Based on the above assumptions, it is proved that the number of normalized solutions is at least the number of global maximum points of h when \(\varepsilon \) is small enough. In addition, it is worth noting that the condition \((h_3)\) was introduced in [10] to prove the multiplicity of positive and nodal solutions of problem (1.3) without mass constraint.

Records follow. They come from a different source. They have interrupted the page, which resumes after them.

(* ===== verification/PlainText.v ===== *)
(** * Decks as plain text: [deck_list_plain_text_parser.cpp], [saveToStream_Plain]

    The text form of a deck that players paste and share: one card per line, with
    optional counts, sections, marks, comments and printings. The parser is
    [parse], the loop over the lines [parse_lines]; the writer is
    [saveToStream_Plain]. A text is here the list of its characters, as regular
    expressions see it; what Unicode says beyond ASCII is an argument. *)
From S2P Require Import Prelude Text Regex DeckTree DeckList.
Open Scope cockatrice_scope.
Local Open Scope Z_scope.

(** ** Characters and strings of Qt *)

(** Character classes, case folding and case conversion outside ASCII. *)
Class Unicode : Type := {
  other_word : Z -> bool;
  other_space : Z -> bool;
  other_qspace : Z -> bool;
  other_fold : Z -> Z;
  other_lower : text -> text;
  other_upper : text -> text
}.

Section Strings.
Context `{Unicode}.

Definition is_ascii (c : Z) : bool := c <? 128.
Definition word (c : Z) : bool := if is_ascii c then ascii_word c else other_word c.
Definition space (c : Z) : bool := if is_ascii c then ascii_space c else other_space c.
(** [QChar::isSpace] *)
Definition isSpace (c : Z) : bool := if is_ascii c then ascii_space c else other_qspace c.
Definition fold (c : Z) : Z := if is_ascii c then to_lower c else other_fold c.

Definition toLower (s : text) : text := if forallb is_ascii s then map to_lower s else other_lower s.
Definition toUpper (s : text) : text := if forallb is_ascii s then map to_upper s else other_upper s.

Definition trimmed (s : text) : text := rev (drop_while isSpace (rev (drop_while isSpace s))).

(** The runs of characters that are no spaces. *)
Fixpoint words (s : text) : list text :=
  match s with
  | [] => []
  | c :: s' =>
      if isSpace c then words s'
      else
        match s' with
        | d :: _ =>
            if isSpace d then [c] :: words s'
            else match words s' with w :: ws => (c :: w) :: ws | [] => [[c]] end
        | [] => [[c]]
        end
  end.

Definition simplified (s : text) : text := join (str " ") (words s).

Definition chop (n : nat) (s : text) : text := take (length s - n) s.

Definition startsWith (prefix s : text) : bool := bool_decide (take (length prefix) s = prefix).

(** [endsWith(suffix, Qt::CaseInsensitive)] *)
Definition endsWith_fold (suffix s : text) : bool :=
  bool_decide (map fold (drop (length s - length suffix) s) = map fold suffix).

(** [toInt], which is asked for ASCII digits only: 0 where the number is no [int]. *)
Definition toInt (digits : text) : Z :=
  if forallb ascii_digit digits then
    let n := fold_left (fun n c => n * 10 + (c - 48)) digits 0 in
    if n <=? i32_max then n else 0
  else 0.

(** ** The expressions *)

Definition lit (s : string) : regex := seqs (map (fun c => Cls (Z.eqb c)) (str s)).
(** Under [CaseInsensitiveOption]. *)
Definition ilit (s : string) : regex := seqs (map (fun c => Cls (fun x => fold x =? fold c)) (str s)).

Definition sp : regex := Cls ascii_space.

Definition reSection : regex :=
  seqs [Bol; Star sp; Opt (Alt (seqs [lit "//"; Star sp]) (lit "["));
        Grp 1 (alts [Seq (ilit "commander") (Opt (ilit "s")); ilit "command zone"; ilit "sideboard";
                     ilit "deck"; ilit "mainboard"; ilit "maindeck"]);
        Opt (lit "]"); Opt (lit ":"); Star sp; Eol].

Definition reCommanderMark : regex :=
  seqs [Bol; Star sp; Alt (ilit "CM") (ilit "Commander"); lit ":"; Star sp;
        Grp 1 (Plus (Cls any)); Eol].

Definition card_start (c : Z) : bool := word c || one_of (str "[({") c.

Definition reCardLine : regex := seqs [Bol; Star (Cls space); Cls card_start; Star (Cls any); Eol].
Definition reEmpty : regex := seqs [Bol; Star sp; Eol].
Definition reComment : regex := seqs [Cls card_start; Star (Cls any); Eol].
Definition reSBMark : regex :=
  seqs [Bol; Star sp; ilit "sb:"; Star sp; Grp 1 (Plus (Cls any))].
Definition reSBComment : regex := seqs [Bol; ilit "sideboard"; WordB; Star (Cls any); Eol].
Definition reDeckComment : regex :=
  seqs [Bol;
        Grp 1 (Alt (seqs [Opt (Grp 2 (ilit "main")); ilit "deck"; Opt (Grp 3 (ilit "list"))])
                   (ilit "mainboard"));
        WordB].

Definition reMultiplier : regex :=
  seqs [Bol; Star (Cls (one_of (str "xX(["))); Grp 1 (Plus (Cls ascii_digit));
        Star (Cls (one_of (str "xX*)]"))); Opt (lit " "); Grp 2 (Plus (Cls any))].
Definition reTabQuantity : regex :=
  seqs [Bol; Plus (Cls ascii_digit); Opt (Cls (one_of (str "xX"))); Eol].

(** [\w{3,}] *)
Definition word3 : regex :=
  seqs [Cls ascii_word; Cls ascii_word; Cls ascii_word; Star (Cls ascii_word)].
(** [\d+[^\w\s]*] *)
Definition collector : regex :=
  Seq (Plus (Cls ascii_digit)) (Star (Cls (fun c => negb (ascii_word c || ascii_space c)))).

Definition reHyphenFormat : regex :=
  seqs [lit "("; Grp 1 word3; lit ")"; Plus sp; Grp 2 word3; lit "-"; Grp 3 collector].
Definition reRegularFormat : regex :=
  seqs [lit "("; Grp 1 word3; lit ")"; Plus sp; Grp 2 collector].

(** [DeckFileFormat::getFormatFromName] *)
Inductive Format : Type := PlainText | Cockatrice.
(* ===== verification/PlainTextCorrect.v ===== *)
(** * Plain text decks: what is written is read back *)
From S2P Require Import Prelude Text Regex DeckTree DeckTreeCorrect DeckList DeckListCorrect PlainText.
Open Scope cockatrice_scope.
Local Open Scope Z_scope.

(** ** Texts *)

Section Texts.
Context `{Unicode}.

Definition spaceless (w : text) : Prop := w <> [] /\ Forall (fun c => isSpace c = false) w.

Lemma words_spaceless s : Forall spaceless (words s).
Proof.
  induction s as [|c s IH]; cbn [words]; [done|].
  destruct (isSpace c) eqn:Hc; [done|]. destruct s as [|d s].
  { constructor; [|done]. split; [done|]. by constructor. }
  destruct (isSpace d); [constructor; [|done]; split; [done|by constructor]|].
  destruct (words (d :: s)) as [|w ws]; [constructor; [|done]; split; [done|by constructor]|].
  apply Forall_cons in IH as [[_ Hw] Hws]. constructor; [|done]. split; [done|by constructor].
Qed.

Lemma isSpace_space : isSpace 32 = true.
Proof. reflexivity. Qed.

Lemma words_spaceless_app w s : spaceless w ->
  match s with c :: _ => isSpace c = true | [] => True end -> words (w ++ s) = w :: words s.
Proof.
  intros [Hne Hw] Hs. induction Hw as [|c w Hc Hw IH]; [done|].
  destruct w as [|d w].
  - cbn [app words]. rewrite Hc. destruct s as [|e s]; [done|]. cbn [words]. by rewrite Hs.
  - change ((c :: d :: w) ++ s) with (c :: d :: w ++ s). cbn [words]. rewrite Hc.
    apply Forall_cons in Hw as Hd. destruct Hd as [Hd _]. rewrite Hd.
    change (d :: w ++ s) with ((d :: w) ++ s).
    assert (E : words ((d :: w) ++ s) = (d :: w) :: words s) by (by apply IH).
    cbn [app words] in E. rewrite Hd in E. by rewrite E.
Qed.

Lemma join_cons sep (w : text) ws : ws <> [] -> join sep (w :: ws) = w ++ sep ++ join sep ws.
Proof. destruct ws as [|v ws]; [done|]. intros _. cbn [join map concat]. by rewrite <- (app_assoc sep). Qed.

Lemma words_join ws : Forall spaceless ws -> words (join (str " ") ws) = ws.
Proof.
  induction 1 as [|w ws Hw Hws IH]; [done|]. destruct ws as [|v ws].
  { cbn [join map concat]. rewrite words_spaceless_app; done. }
  rewrite join_cons by done. rewrite words_spaceless_app by done. f_equal.
  change (words (str " " ++ join (str " ") (v :: ws))) with (words (join (str " ") (v :: ws))).
  exact IH.
Qed.

Lemma simplified_words s : simplified s = s -> words s <> [] \/ s = [].
Proof. unfold simplified. destruct (words s); [|by left]. cbn. by right. Qed.

(** A word in front of a simplified text. *)
Lemma simplified_cons w s : spaceless w -> simplified s = s -> s <> [] ->
  words (w ++ str " " ++ s) = w :: words s /\ simplified (w ++ str " " ++ s) = w ++ str " " ++ s.
Proof.
  intros Hw Hs Hne. assert (E : words (w ++ str " " ++ s) = w :: words s)
    by (rewrite words_spaceless_app by done; reflexivity).
  split; [done|]. unfold simplified at 1. rewrite E, join_cons.
  - f_equal. f_equal. exact Hs.
  - destruct (simplified_words s Hs); done.
Qed.

Definition no_space_at (o : option Z) : Prop := match o with Some c => isSpace c = false | None => False end.

Lemma trimmed_id s : no_space_at (head s) -> no_space_at (last s) -> trimmed s = s.
Proof.
  unfold trimmed. destruct s as [|c s]; [done|]. intros Hc Hl. cbn in Hc.
  assert (E : drop_while isSpace (c :: s) = c :: s) by (cbn [drop_while]; by rewrite Hc).
  rewrite E. clear E Hc. assert (Hne : c :: s <> []) by done.
  destruct (exists_last Hne) as (r & d & E). rewrite E in Hl |- *. rewrite last_snoc in Hl. cbn in Hl.
  rewrite rev_app_distr. cbn [rev app drop_while]. rewrite Hl. cbn [rev].
  by rewrite rev_involutive.
Qed.

Lemma simplified_ends s : simplified s = s -> s <> [] -> no_space_at (head s) /\ no_space_at (last s).
Proof.
  intros Hs Hne. assert (Hw := words_spaceless s). unfold simplified in Hs.
  destruct (words s) as [|w ws]; [by rewrite <- Hs in Hne|]. rewrite <- Hs. clear Hs Hne s. split.
  - apply Forall_cons in Hw as [[Hne Hw] _]. destruct w as [|c w]; [done|].
    apply Forall_cons in Hw as [Hc _]. cbn. by destruct ws.
  - revert w Hw. induction ws as [|v ws IH]; intros w Hw.
    + apply Forall_cons in Hw as [[Hne Hw] _]. cbn [join map concat]. rewrite app_nil_r.
      destruct (exists_last Hne) as (w' & c & ->). apply Forall_app in Hw as [_ Hc].
      apply Forall_cons in Hc as [Hc _]. rewrite last_snoc. exact Hc.
    + apply Forall_cons in Hw as [_ Hw]. rewrite join_cons by done. rewrite app_assoc, last_app.
      specialize (IH v Hw). destruct (last _); [done|done].
Qed.

Lemma trimmed_simplified s : simplified s = s -> s <> [] -> trimmed s = s.
Proof. intros Hs Hne. destruct (simplified_ends s Hs Hne). by apply trimmed_id. Qed.
Lemma field_callback_rel :
  implements (kMaxNestingDepth - 2 - 1) (field_callback fromUtf8) (field_rel fromUtf8).
Proof.
  intros t v af r sc r' Hv. unfold field_callback, field_rel.
  repeat (case_bool_decide; [by eapply string_field_rel|]).
  case_bool_decide; [|unfold succeeds; cbn; split; [by intros [_ ->]|by intros ->]].
  destruct (json_value_head _ _ Hv) as (c & v' & -> & _).
  destruct (Z.eqb_spec c 91) as [->|Hc]; cbn [negb].
  - assert (Hcount : forall vs, json_array (kMaxNestingDepth - 3) (91 :: v') vs ->
      (countArrayElements af (kMaxNestingDepth - 2) (91 :: v') sc).1 = Some (Z.of_nat (length vs))).
    { intros vs Hvs. apply countArrayElements_complete. destruct depth_mono as (_ & _ & _ & Hm & _).
      by apply (Hm _ _ _ Hvs). }
    destruct (value_head_array _ _ Hv) as [vs Hvs]. change (kMaxNestingDepth - 2 - 1)
      with (kMaxNestingDepth - 3) in Hvs.
    pose proof (Hcount vs Hvs) as Hn. cbn [snd fst].
    destruct (countArrayElements _ _ _ _) as [o sc']. cbn [fst] in *. subst o.
    unfold succeeds. cbn [fst snd]. split.
    + intros [_ <-]. left. by exists vs.
    + intros [(vs' & Hvs' & ->)|[Hno _]]; [|by apply Hno in Hvs].
      apply Hcount in Hvs'. simplify_eq. by rewrite Hvs'.
  - unfold succeeds. cbn [fst snd]. split.
    + intros [_ <-]. right. split; [|done]. intros vs Hvs. inversion Hvs; congruence.
    + intros [(vs & Hvs & _)|[_ ->]]; [|done]. inversion Hvs; congruence.
Qed.

(** A callback that descends into an object value. *)
Lemma descend_spec {A} d (cb : member_callback A) R v af a sc a' :
  implements (d - 1) cb R -> json_value d v ->
  (exists q p, at_char 123 v = Some q /\
     finishes (forEachObjectMember fromUtf8 af d cb v (a, sc)) p a') <->
  exists ms, json_object d v ms /\ run fromUtf8 R af ms a a'.
Proof.
  intros Hcb Hv. destruct (json_value_head _ _ Hv) as (c & v' & -> & _). cbn [at_char].
  destruct (Z.eqb_spec c 123) as [->|Hc].
  - destruct (value_head_object _ _ Hv) as [ms' Hms'].
    split.
    + intros (q & p & _ & Hf). apply (forEachObjectMember_spec _ _ _ _ Hcb) in Hf
        as (o & ms & E & Ho & Hrun). rewrite E in Hms'. pose proof (object_prefix _ _ _ _ _ Ho Hms').
      subst p. rewrite app_nil_r in E. subst o. rewrite Z.add_0_r in Hrun. by exists ms.
    + intros (ms & Ho & Hrun). eexists _, []. split; [done|].
      apply (forEachObjectMember_spec _ _ _ _ Hcb). exists (123 :: v'), ms.
      rewrite app_nil_r, Z.add_0_r. done.
  - split; [by intros (? & ? & ? & _)|]. intros (ms & Ho & _). inversion Ho; congruence.
Qed.

Lemma set_callback_rel total :
  implements (kMaxNestingDepth - 1 - 1) (set_callback fromUtf8 total) (set_rel fromUtf8 total).
Proof.
  intros t v af st sc st' Hv. unfold set_callback, set_rel.
  pose proof (fun r => descend_spec (kMaxNestingDepth - 2) (field_callback fromUtf8) _ v af
    (new_range total t v af) sc r field_callback_rel Hv) as Hd.
  destruct (at_char 123 v) as [q|] eqn:Hq.
  - apply at_char_Some in Hq as Hq'. destruct Hq' as (v' & _ & ->). fold (new_range total t v af).
    cbn [snd]. destruct (forEachObjectMember _ _ _ _ _ _) as [[p|] [r sc']] eqn:Hf.
    + unfold succeeds. cbn [fst snd]. split.
      * intros [_ <-]. destruct (proj1 (Hd r)) as (fs & Ho & Hrun); [by eexists _, p|].
        by exists fs, r.
      * intros (fs & r' & Ho & Hrun & ->). split; [done|].
        destruct (proj2 (Hd r')) as (_ & p' & _ & [_ Hr]); [by exists fs|]. cbn in Hr. by subst.
    + split; [by intros []|]. intros (fs & r' & Ho & Hrun & ->).
      destruct (proj2 (Hd r')) as (_ & p' & _ & [Hn _]); [by exists fs|]. done.
  - split; [by intros []|]. intros (fs & r' & Ho & Hrun & ->).
    destruct (proj2 (Hd r')) as (? & ? & ? & _); [by exists fs|]. done.
Qed.

Lemma top_callback_rel total :
  implements (kMaxNestingDepth - 1) (top_callback fromUtf8 total) (top_rel fromUtf8 total).
Proof.
  intros t v af st sc st' Hv. unfold top_callback, top_rel. cbn [fst snd].
  case_bool_decide; [|unfold succeeds; cbn; split; [by intros [_ ->]|by intros ->]].
  set (st0 := {| ranges := ranges st; foundData := true; malformedSetData := malformedSetData st |}).
  pose proof (fun r => descend_spec (kMaxNestingDepth - 1) (set_callback fromUtf8 total) _ v af
    st0 sc r (set_callback_rel total) Hv) as Hd.
  destruct (at_char 123 v) as [q|] eqn:Hq.
  - apply at_char_Some in Hq as Hq'. destruct Hq' as (v' & _ & ->).
    destruct (forEachObjectMember _ _ _ _ _ _) as [[p|] [r sc']] eqn:Hf.
    + rewrite <- Hd. unfold succeeds, finishes. cbn [fst snd]. split.
      * intros [_ <-]. by eexists _, p.
      * by intros (_ & _ & _ & _ & <-).
    + rewrite <- Hd. split; [by intros []|]. by intros (_ & p & _ & [Hn _]).
  - rewrite <- Hd. split; [by intros []|]. by intros (? & ? & ? & _).
Qed.

Lemma scan_document json progress rs :
  (scanSetRanges fromUtf8 json progress).1 = Ok rs <-> document fromUtf8 json rs.
Proof.
  unfold scanSetRanges. set (sc := {| size := _ |}).
  destruct (Z.leb_spec (Z.of_nat (length json)) 0) as [Hz|Hz].
  { destruct json; [|cbn in Hz; lia]. split; [done|]. intros (w1 & o & w2 & ms & st & E & _ & _ & Ho & _).
    by destruct w1, Ho. }
  set (st0 := {| ranges := []; foundData := false; malformedSetData := false |}).
  pose proof (fun p r st => forEachObjectMember_spec fromUtf8 kMaxNestingDepth
    (top_callback fromUtf8 (Z.of_nat (length json))) _ (top_callback_rel (Z.of_nat (length json)))
    0 p st0 sc r st) as Hspec.
  split.
  - destruct (at_char 123 _) as [p|] eqn:Hp; [|done]. apply at_char_Some in Hp as (q & Eq & ->).
    rewrite Eq. apply skipWhitespace_cons in Eq as (w1 & Hw1 & Ej).
    destruct (forEachObjectMember _ _ _ _ _ _) as [[p|] [st sc']] eqn:Hf; [|done].
    destruct (proj1 (Hspec q p st)) as (o & ms & Eo & Ho & Hrun); [by rewrite Hf|].
    case_bool_decide as Hw; [|done]. destruct (foundData st) eqn:Hfd; [|done].
    case_bool_decide as Hne; [done|]. cbn. intros [= <-].
    destruct (skipWhitespace_spec p) as (w2 & Hw2 & Ep). rewrite Hw, app_nil_r in Ep. subst p.
    exists w1, o, w2, ms, st. rewrite Ej at 1. rewrite Eo. done.
  - intros (w1 & o & w2 & ms & st & Ej & Hw1 & Hw2 & Ho & Hrun & Hfd & <- & Hne).
    assert (exists o', o = 123 :: o') as [o' Eo] by (destruct Ho; by eexists).
    assert (Hsk : skipWhitespace json = 123 :: o' ++ w2).
    { rewrite Ej, skipWhitespace_app, Eo by done. cbn [app]. by rewrite skipWhitespace_head. }
    rewrite Hsk, at_char_head.
    destruct (proj2 (Hspec (o' ++ w2) w2 st)) as [H1 H2];
      [exists o, ms; by rewrite Eo in *|].
    destruct (forEachObjectMember _ _ _ _ _ _) as [p [st' sc']]. cbn in H1, H2. subst.
    rewrite skipWhitespace_nil by done. cbn. rewrite Hfd, bool_decide_eq_false_2 by done. done.
Qed.
End ScanCorrect.
Lemma limited_run es g :
  0 < window key -> 0 < m -> Forall (fun e => same_limit key m e.2) es ->
  limited (log_of g key) -> limited (log_of (perform_all window g es).1 key).
Proof.
  intros Hw Hpos. revert g. induction es as [|[now c] es IH]; intros g Hsame Hl; [done|].
  apply Forall_cons in Hsame as [Hc Hsame].
  specialize (IH _ Hsame (limited_step g now c Hc Hw Hpos Hl)). revert IH.
  cbn [perform_all]. destruct (perform window g (now, c)) as [g1 a]. cbn [fst].
  by destruct (perform_all window g1 es).
Qed.

Lemma within_le_limit now ts :
  Forall (fun x => x <= now) ts -> limited ts ->
  Z.of_nat (length (within now (window key) ts)) <= m.
Proof.
  intros Hpast Hl. specialize (Hl now). etransitivity; [|exact Hl]. apply inj_le.
  clear Hl. unfold in_window, within. induction Hpast as [|x ts Hx _ IH]; [done|].
  rewrite !filter_cons. repeat case_decide; cbn [length]; lia.
Qed.

(** The attempts of the present window all leave it when the oldest does, at the latest. *)
Lemma full_until g now t :
  0 < m -> 0 < window key -> StronglySorted Z.le (log_of g key) ->
  Forall (fun x => x <= now) (log_of g key) -> limited (log_of g key) -> now <= t ->
  full g key m (window key) t = bool_decide (t < now + retry_after g key m (window key) now).
Proof.
  intros Hpos Hw Hs Hpast Hl Ht. cbn [retry_after attempt_log]. unfold full, disabled.
  replace (m <=? 0) with false by (symmetry; apply Z.leb_gt; lia).
  replace (window key <=? 0) with false by (symmetry; apply Z.leb_gt; lia). cbn [negb orb andb].
  assert (Hn := within_le_limit now (log_of g key) Hpast Hl).
  assert (Hlive := within_narrow t (window key) (now - window key) (log_of g key) ltac:(lia)).
  fold (within now (window key) (log_of g key)) in Hlive. rewrite <- Hlive.
  assert (Hsort := sorted_filter (fun x => now - window key < x) _ Hs).
  fold (within now (window key) (log_of g key)) in Hsort.
  destruct (within now (window key) (log_of g key)) as [|o rest].
  { cbn. destruct m; try lia. rewrite bool_decide_false by (destruct (_ <=? _); lia). done. }
  inversion_clear Hsort as [|? ? Hrest Ho].
  destruct (Z.leb_spec m (Z.of_nat (length (o :: rest)))) as [Hf|Hf].
  - replace (now + (o + window key - now)) with (o + window key) by lia. unfold within.
    destruct (Z.lt_ge_cases (t - window key) o) as [Hin|Hout].
    + rewrite (filter_all _ (o :: rest)).
      * rewrite bool_decide_true by lia. by apply Z.leb_le.
      * constructor; [done|]. eapply Forall_impl; [exact Ho|]. cbn; lia.
    + rewrite filter_cons_False by lia. rewrite bool_decide_false by lia.
      apply Z.leb_gt. assert (Hle := length_filter (fun x => t - window key < x) rest).
      cbn [length] in Hn. lia.
  - rewrite bool_decide_false by lia. apply Z.leb_gt.
    assert (Hle := length_filter (fun x => t - window key < x) (o :: rest)). unfold within. lia.
Qed.

Lemma retry_range g now :
  Forall (fun x => x <= now) (log_of g key) -> 0 < window key ->
  0 <= retry_after g key m (window key) now <= window key.
Proof.
  intros Hpast Hw. cbn [retry_after attempt_log]. destruct (full _ _ _ _ _); [|lia].
  destruct (within _ _ _) as [|o rest] eqn:E; [lia|].
  assert (Ho : o ∈ within now (window key) (log_of g key)) by (rewrite E; left).
  apply list_elem_of_filter in Ho as [Ho Hin].
  rewrite Forall_forall in Hpast. specialize (Hpast o Hin). cbn in Hpast. lia.
Qed.
(** The log grows by what is let through, as long as the key is not cleared. *)
Lemma log_grows es g :
  Forall (fun e => keeps_limit key m e.2) es -> 0 < window key -> 0 < m ->
  log_of (perform_all window g es).1 key =
  log_of g key ++ let_through key es (perform_all window g es).2.
Proof.
  intros Hkeep Hw Hpos. revert g Hkeep.
  induction es as [|[now c] es IH]; intros g Hkeep; [by cbn; rewrite app_nil_r|].
  apply Forall_cons in Hkeep as [Hc Hkeep].
  assert (Hstep := log_step g now c Hc Hw Hpos).
  cbn [perform_all]. destruct (perform window g (now, c)) as [g1 a].
  destruct Hstep as [Hlog _]. specialize (IH g1 Hkeep).
  destruct (perform_all window g1 es) as [g2 answers]. cbn [fst snd let_through] in *.
  by rewrite IH, Hlog, app_assoc.
Qed.

(** A longer log fills the window where a shorter one does. *)
Lemma full_more g g' ts t :
  log_of g' key = log_of g key ++ ts ->
  full g key m (window key) t = true -> full g' key m (window key) t = true.
Proof.
  intros E. unfold full. rewrite !andb_true_iff, E, within_app, length_app, !Z.leb_le.
  intros [Hd Hf]. split; [done|lia].
Qed.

In the sequel, we turn our attention to the case of \(s\in (0,1)\). In this regard, it is well known that when dealing with problem (1.1) with \(f(u)=|u|^{p-2}u\) and \(h=1\), the \(L^2\)-critical exponent

$$\begin{aligned} {\bar{p}}:=2+\frac{4s}{N} \end{aligned}$$

plays a special role. From the variational point of view, if the problem is purely \(L^2\)-subcritical, i.e., \(2<p<{\bar{p}}\), then the functional of (1.1) is bounded from below on mass constraint manifold. In the \(L^2\)-supercritical case, i.e., \({\bar{p}}<p<2_s^*:=2N/(N-2s)\), on the contrary, the functional is unbounded below. For more details, we refer to [3, 17, 29, 30, 32] and the references therein. Compared with the research about nonautonomous Schrödinger equations or autonomous fractional Schrödinger equations, there are few works concerning the existence of normalized solutions for nonautonomous elliptic equations in the fractional setting. Indeed, the corresponding results are presented in [11, 16, 21], which have been studied the fractional Schrödinger equation with potential.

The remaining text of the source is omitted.